## What the exercise asks
Your task is to copy the stretch of lines in the records below that begins with the line containing "safe (f <$> m) Q." and ends with the line containing "(** The same with", exactly as written, with nothing added.

Saved entries
#####
(* ===== verification/PoolSafety.v ===== *)
(** * No task is lost, duplicated or used after it is freed

    The invariant of the machine of [Worker.v], proved operation by operation
    with a small program logic: [safe m Q] says that [m] does not get stuck and
    that [Q] holds if it returns. *)
From S2P Require Import Prelude Task WorkDeque Scheduler Worker.

(** ** The logic *)

Definition safe {A} (m : outcome A) (Q : A -> Prop) : Prop :=
  match m with Ok a => Q a | Blocked => True | Stuck => False end.

Lemma safe_bind {A B} (m : outcome A) (f : A -> outcome B) Q :
  safe m (fun a => safe (f a) Q) -> safe (m ≫= f) Q.
Proof. by destruct m. Qed.
Lemma safe_fmap {A B} (m : outcome A) (f : A -> B) Q : safe m (fun a => Q (f a)) -> safe (f <$> m) Q.
Proof. by destruct m. Qed.
Lemma safe_mono {A} (m : outcome A) (P Q : A -> Prop) : safe m P -> (forall a, P a -> Q a) -> safe m Q.
Proof. destruct m; simpl; auto. Qed.
Lemma safe_at {A} (l : list A) i Q : (i < length l)%nat -> (forall x, l !! i = Some x -> Q x) -> safe (at_ l i) Q.
Proof. intros [x Hx]%lookup_lt_is_Some HQ. unfold at_. rewrite Hx. by apply HQ. Qed.
Lemma safe_deref {A} (m : gmap ptr A) p Q : is_Some (m !! p) -> (forall x, m !! p = Some x -> Q x) -> safe (deref m p) Q.
Proof. intros [x Hx] HQ. unfold deref. rewrite Hx. by apply HQ. Qed.

(** Replacing one list of a vector of lists. *)
Lemma concat_insert {A} (ls : list (list A)) i l l' :
  ls !! i = Some l -> l ++ concat (<[i := l']> ls) ≡ₚ l' ++ concat ls.
Proof.
  intros H. rewrite insert_take_drop by (by apply lookup_lt_Some in H).
  rewrite <- (take_drop_middle ls i l) at 3 by done.
  rewrite !concat_app. simpl. solve_Permutation.
Qed.

(** A replacement inside a concatenation. *)
Lemma perm_ctx {A} (L R x y l l' : list A) :
  x ++ l' ≡ₚ y ++ l -> x ++ (L ++ l' ++ R) ≡ₚ y ++ (L ++ l ++ R).
Proof.
  intros H. trans ((x ++ l') ++ L ++ R); [solve_Permutation|]. rewrite H. solve_Permutation.
Qed.
(** The same with the parts taken to and from the side. *)
Lemma perm_swap {A} (x y l l' e e' : list A) :
  x ++ l' ≡ₚ y ++ l -> y ++ e' ≡ₚ x ++ e -> l' ++ e' ≡ₚ l ++ e.
Proof.
  intros H1 H2. apply (Permutation_app_inv_l (x ++ y)).
  trans ((x ++ l') ++ (y ++ e')); [solve_Permutation|]. rewrite H1, H2. solve_Permutation.
Qed.

(** ** The invariant *)
Section Safety.
Context {D : Type} `{WD : WorkDeque D} (N : nat) (HN : (2 <= N <= 256)%nat) (ph : Z).

Definition call_core (c : call) : nat := match c with Counting i => i | Claiming i _ => i end.

Record shaped (s : sched D) : Prop := mk_shaped {
  s_workers : length (workers s) = N;
  s_flags : length (immediateCoresInUse s) = N;
  s_hi : length (hiPri (qs s)) = N;
  s_lo : length (loPri (qs s)) = N;
  s_hiin : length (hiPriInboxes (qs s)) = N;
  s_loin : length (loPriInboxes (qs s)) = N;
  s_next : (nextWorker (ctl s) < N)%nat;
  s_sib : length (siblingQIndex (topo s)) = N;
  s_sibs : Forall (fun x => x < Z.of_nat N) (siblingQIndex (topo s));
  s_mate : length (clusterMates (topo s)) = N;
  s_mates : Forall (Forall (fun i => (i < N)%nat)) (clusterMates (topo s));
  s_calls : Forall (fun c => (call_core c < N)%nat) (submitting s)
}.

(** A worker past section 1 has no task; one that runs a task has it. *)
Definition pc_ok (w : worker) : Prop :=
  match pc w with
  | Fast | OnFiber _ => task_to_run w <> None
  | Immediate | Local | Stealing | Inbox | SleepCheck | Asleep => task_to_run w = None
  | Top | Exited => True
  end.

(** [I b acc extra d s]: [extra] are tasks taken out of the state in the middle
    of an operation, [acc] every task that was ever submitted, [d] by how much
    [pendingTasks] is ahead (a call in progress is one behind); [b] pushes are left before an index could wrap. *)
Record I (b : Z) (acc extra : list ptr) (d : Z) (s : sched D) : Prop := mk_I {
  i_shape : shaped s;
  i_budget : 1 <= b;
  i_hi : Forall (dq_ok b) (hiPri (qs s));
  i_lo : Forall (dq_ok b) (loPri (qs s));
  i_once : NoDup (everywhere s ++ extra);
  i_live : Forall (fun t => is_Some (tasks (obj s) !! t)) (everywhere s ++ extra);
  i_groups : forall t tk g, tasks (obj s) !! t = Some tk -> waitGroup tk = Some g ->
               is_Some (waitGroups (obj s) !! g);
  i_acc : everywhere s ++ extra ++ completed (gh s) ++ lost (gh s) ≡ₚ acc;
  i_pend : pendingTasks (ctl s) =
           s32 (Z.of_nat (length (pool s)) + Z.of_nat (length (lost (gh s))) + phantom (gh s)
                - Z.of_nat (length (submitting s)) + d);
  i_leak : 0 <= phantom (gh s) /\ ph <= phantom (gh s) + Z.of_nat (length (lost (gh s)));
  i_pcs : Forall pc_ok (workers s)
}.

(** Tasks move between the queues, the workers and the operation's hands. *)
Lemma I_move b b' acc extra extra' d d' s s' :
  I b acc extra d s -> shaped s' ->
  1 <= b' -> Forall (dq_ok b') (hiPri (qs s')) -> Forall (dq_ok b') (loPri (qs s')) ->
  tasks (obj s') = tasks (obj s) -> waitGroups (obj s') = waitGroups (obj s) -> gh s' = gh s ->
  Forall pc_ok (workers s') ->
  everywhere s' ++ extra' ≡ₚ everywhere s ++ extra -> pendingTasks (ctl s') = pendingTasks (ctl s) ->
  Z.of_nat (length (pool s')) - Z.of_nat (length (submitting s')) + d' =
    Z.of_nat (length (pool s)) - Z.of_nat (length (submitting s)) + d ->
  I b' acc extra' d' s'.
Proof.
  intros [Hsh Hb Hhi Hlo Hon Hli Hgr Hac Hpe Hle Hpc] Hsh' Hb' Hhi' Hlo' Ht Hg Hgh Hpc' HP Hpend Hd.
  constructor; try done.
  - by rewrite HP.
  - by rewrite HP, Ht.
  - rewrite Ht, Hg. done.
  - rewrite Hgh, (assoc_L (++)), HP, <- (assoc_L (++)). done.
  - rewrite Hpend, Hpe, Hgh. f_equal. lia.
  - by rewrite Hgh.
Qed.

(** The same when only queues, workers and counters of the same shape change. *)
Lemma I_same b acc extra d s s' :
  I b acc extra d s -> shaped s' -> qs s' = qs s -> workers s' = workers s -> obj s' = obj s ->
  gh s' = gh s -> pendingTasks (ctl s') = pendingTasks (ctl s) -> submitting s' = submitting s -> I b acc extra d s'.
Proof.
  intros Hi Hsh Hq Hw Ho Hg Hp Hc. pose proof Hi as [? ? ? ? ? ? ? ? ? ? ?].
  assert (Hpool : pool s' = pool s) by (unfold pool; by rewrite Hq, Hw, Ho, Hc).
  assert (Hev : everywhere s' = everywhere s) by (unfold everywhere; by rewrite Hpool, Hq).
  eapply I_move; try exact Hi; rewrite ?Hq, ?Ho, ?Hw, ?Hev, ?Hpool, ?Hp, ?Hc; done.
Qed.

Lemma I_weaken b b' acc extra d s : 1 <= b' <= b -> I b acc extra d s -> I b' acc extra d s.
Proof.
  intros Hb [? ? Hhi Hlo ? ? ? ? ? ? ?]. constructor; try done; try lia.
  - eapply Forall_impl; [exact Hhi|]. intros x. apply (dq_ok_weaken b b'). lia.
  - eapply Forall_impl; [exact Hlo|]. intros x. apply (dq_ok_weaken b b'). lia.
Qed.

Lemma I_perm b acc extra extra' d s : extra' ≡ₚ extra -> I b acc extra d s -> I b acc extra' d s.
Proof.
  intros HP Hi. pose proof Hi as [? ? ? ? ? ? ? ? ? ? ?]. eapply I_move; try exact Hi; try done. by rewrite HP.
Qed.

Lemma I_shift b acc extra d d' s : d = d' -> I b acc extra d s -> I b acc extra d' s.
Proof. by intros ->. Qed.

Lemma I_live_in b acc extra d s t :
  I b acc extra d s -> t ∈ extra -> is_Some (tasks (obj s) !! t).
Proof. intros Hi Ht. pose proof (i_live _ _ _ _ _ Hi) as Hl. rewrite Forall_forall in Hl. apply Hl. set_solver. Qed.

(** ** Primitive updates *)

Lemma add_pending_I b acc e d s k : I b acc e d s -> I b acc e (d + k) (add_pending s k).
Proof.
  intros [Hsh Hb Hhi Hlo Hon Hli Hgr Hac Hpe Hle Hpc]. destruct Hsh. constructor; try done.
  simpl. rewrite Hpe, s32_add_l. f_equal. change (pool (add_pending s k)) with (pool s). lia.
Qed.

(** A call begins, or goes on with what it has left. *)
Lemma begin_call_I b acc e e' d d' s c :
  (call_core c < N)%nat -> option_list (claimed c) ++ e' ≡ₚ e -> d' = d + 1 - Z.of_nat (length (option_list (claimed c))) ->
  I b acc e d s -> I b acc e' d' (begin_call s c).
Proof.
  intros Hc He Hd Hi. pose proof Hi as [Hsh ? ? ? ? ? ? ? ? ? ?]. destruct Hsh.
  assert (Hp : pool (begin_call s c) = pool s ++ option_list (claimed c)).
  { unfold pool. simpl. rewrite omap_app. simpl. rewrite <- !(assoc_L (++)). by destruct (claimed c). }
  eapply I_move; try exact Hi; try done.
  - constructor; try done. simpl. apply Forall_app. split; [done|by constructor].
  - unfold everywhere. rewrite Hp. simpl. rewrite <- He. solve_Permutation.
  - rewrite Hp. simpl. rewrite !length_app. simpl. lia.
Qed.
Lemma take_call_I b acc e d s k c : submitting s !! k = Some c -> I b acc e d s ->
  (call_core c < N)%nat /\
  I b acc (option_list (claimed c) ++ e) (d - 1 + Z.of_nat (length (option_list (claimed c)))) (set_submitting s (delete k (submitting s))).
Proof.
  intros Hk Hi. pose proof (s_calls s (i_shape _ _ _ _ _ Hi)) as Hc. pose proof Hi as [Hsh ? ? ? ? ? ? ? ? ? ?]. destruct Hsh.
  split; [exact (Forall_lookup_1 _ _ _ _ Hc Hk)|].
  pose proof (delete_Permutation _ _ _ Hk) as HP.
  assert (Hp : pool s ≡ₚ option_list (claimed c) ++ pool (set_submitting s (delete k (submitting s)))).
  { unfold pool. simpl. rewrite HP at 1. simpl. destruct (claimed c); simpl; solve_Permutation. }
  eapply I_move; try exact Hi; try done.
  - constructor; try done. simpl. by apply Forall_delete.
  - unfold everywhere. rewrite Hp. simpl. solve_Permutation.
  - rewrite Hp. rewrite (Permutation_length HP). simpl. rewrite !length_app. lia.
Qed.

Lemma set_nextWorker_I b acc e d s k :
  (k < N)%nat -> I b acc e d s -> I b acc e d (set_nextWorker s k).
Proof. intros Hk Hi. pose proof (i_shape _ _ _ _ _ Hi) as []. by eapply I_same. Qed.

Lemma set_steals_I b acc e d s k : I b acc e d s -> I b acc e d (set_steals s k).
Proof. intros Hi. pose proof (i_shape _ _ _ _ _ Hi) as []. by eapply I_same. Qed.

Lemma set_flag_I b acc e d s i v : I b acc e d s -> I b acc e d (set_flag s i v).
Proof.
  intros Hi. pose proof (i_shape _ _ _ _ _ Hi) as []. eapply I_same; try done.
  constructor; try done. simpl. by rewrite length_insert.
Qed.

(** In the pool [x] is replaced by [y]. *)
Lemma I_pool x y b b' acc e e' d d' s s' :
  I b acc e d s -> shaped s' -> 1 <= b' ->
  Forall (dq_ok b') (hiPri (qs s')) -> Forall (dq_ok b') (loPri (qs s')) ->
  tasks (obj s') = tasks (obj s) -> waitGroups (obj s') = waitGroups (obj s) -> gh s' = gh s ->
  ctl s' = ctl s -> submitting s' = submitting s -> mainQ (qs s') = mainQ (qs s) -> Forall pc_ok (workers s') ->
  x ++ pool s' ≡ₚ y ++ pool s -> y ++ e' ≡ₚ x ++ e ->
  d' = d + Z.of_nat (length x) - Z.of_nat (length y) ->
  I b' acc e' d' s'.
Proof.
  intros Hi Hsh Hb Hhi Hlo Ht Hg Hgh Hc Hsub Hm Hpc HP Hxy Hd. eapply I_move; try exact Hi; try done.
  - unfold everywhere. rewrite Hm, <- !(assoc_L (++)). f_equiv. by eapply perm_swap.
  - by rewrite Hc.
  - apply Permutation_length in HP. rewrite !length_app in HP. rewrite Hsub. lia.
Qed.

Lemma set_worker_I b acc e e' d d' s i w w' :
  workers s !! i = Some w -> pc_ok w' -> held w' ++ e' ≡ₚ held w ++ e ->
  d' = d + Z.of_nat (length (held w)) - Z.of_nat (length (held w')) ->
  I b acc e d s -> I b acc e' d' (set_worker s i w').
Proof.
  intros Hw Hpc Hh Hd Hi. pose proof Hi as [Hsh ? ? ? ? ? ? ? ? ? Hpcs]. destruct Hsh.
  eapply (I_pool (held w) (held w')); try exact Hi; try done.
  - constructor; try done. simpl. by rewrite length_insert.
  - simpl. by apply Forall_insert.
  - unfold pool. simpl. rewrite list_fmap_insert.
    pose proof (concat_insert (held <$> workers s) i (held w) (held w')) as Hc.
    rewrite list_lookup_fmap, Hw in Hc. specialize (Hc eq_refl).
    apply (perm_ctx (concat (hiPriInboxes (qs s)) ++ concat (loPriInboxes (qs s)) ++
      concat (in_deque <$> hiPri (qs s)) ++ concat (in_deque <$> loPri (qs s))) (parked (obj s) ++ omap claimed (submitting s))) in Hc.
    by rewrite <- ?(assoc_L (++)) in Hc.
Qed.

Lemma set_deque_I b b' acc e e' d d' s hi i dq dq' :
  deque_at s hi i = Ok dq -> 1 <= b' <= b -> dq_ok b' dq' ->
  in_deque dq' ++ e' ≡ₚ in_deque dq ++ e ->
  d' = d + Z.of_nat (length (in_deque dq)) - Z.of_nat (length (in_deque dq')) ->
  I b acc e d s -> I b' acc e' d' (set_deque s hi i dq').
Proof.
  intros Hat Hb Hok He Hd Hi. pose proof Hi as [Hsh ? Hhi Hlo ? ? ? ? ? ? Hpcs]. destruct Hsh.
  assert (Hw : forall l, Forall (dq_ok b) l -> Forall (dq_ok b') l).
  { intros l Hl. eapply Forall_impl; [exact Hl|]. intros x. apply (dq_ok_weaken b b'). lia. }
  pose proof (concat_insert (in_deque <$> (if hi then hiPri (qs s) else loPri (qs s))) i
                (in_deque dq) (in_deque dq')) as Hc.
  rewrite list_lookup_fmap, <- list_fmap_insert in Hc.
  eapply (I_pool (in_deque dq) (in_deque dq')); try exact Hi; try done; destruct hi; simpl in *;
    try lia; auto using Forall_insert; apply at_ok in Hat; rewrite Hat in Hc; specialize (Hc eq_refl).
  - constructor; try done. simpl. by rewrite length_insert.
  - constructor; try done. simpl. by rewrite length_insert.
  - apply (perm_ctx (concat (hiPriInboxes (qs s)) ++ concat (loPriInboxes (qs s)))
      (concat (in_deque <$> loPri (qs s)) ++ concat (held <$> workers s) ++ parked (obj s) ++ omap claimed (submitting s))) in Hc.
    by rewrite <- ?(assoc_L (++)) in Hc.
  - apply (perm_ctx (concat (hiPriInboxes (qs s)) ++ concat (loPriInboxes (qs s)) ++
      concat (in_deque <$> hiPri (qs s))) (concat (held <$> workers s) ++ parked (obj s) ++ omap claimed (submitting s))) in Hc.
    by rewrite <- ?(assoc_L (++)) in Hc.
Qed.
#####
## Worked solution
Lemma safe_fmap {A B} (m : outcome A) (f : A -> B) Q : safe m (fun a => Q (f a)) -> safe (f <$> m) Q.
Proof. by destruct m. Qed.
Lemma safe_mono {A} (m : outcome A) (P Q : A -> Prop) : safe m P -> (forall a, P a -> Q a) -> safe m Q.
Proof. destruct m; simpl; auto. Qed.
Lemma safe_at {A} (l : list A) i Q : (i < length l)%nat -> (forall x, l !! i = Some x -> Q x) -> safe (at_ l i) Q.
Proof. intros [x Hx]%lookup_lt_is_Some HQ. unfold at_. rewrite Hx. by apply HQ. Qed.
Lemma safe_deref {A} (m : gmap ptr A) p Q : is_Some (m !! p) -> (forall x, m !! p = Some x -> Q x) -> safe (deref m p) Q.
Proof. intros [x Hx] HQ. unfold deref. rewrite Hx. by apply HQ. Qed.

(** Replacing one list of a vector of lists. *)
Lemma concat_insert {A} (ls : list (list A)) i l l' :
  ls !! i = Some l -> l ++ concat (<[i := l']> ls) ≡ₚ l' ++ concat ls.
Proof.
  intros H. rewrite insert_take_drop by (by apply lookup_lt_Some in H).
  rewrite <- (take_drop_middle ls i l) at 3 by done.
  rewrite !concat_app. simpl. solve_Permutation.
Qed.

(** A replacement inside a concatenation. *)
Lemma perm_ctx {A} (L R x y l l' : list A) :
  x ++ l' ≡ₚ y ++ l -> x ++ (L ++ l' ++ R) ≡ₚ y ++ (L ++ l ++ R).
Proof.
  intros H. trans ((x ++ l') ++ L ++ R); [solve_Permutation|]. rewrite H. solve_Permutation.
Qed.
(** The same with the parts taken to and from the side. *)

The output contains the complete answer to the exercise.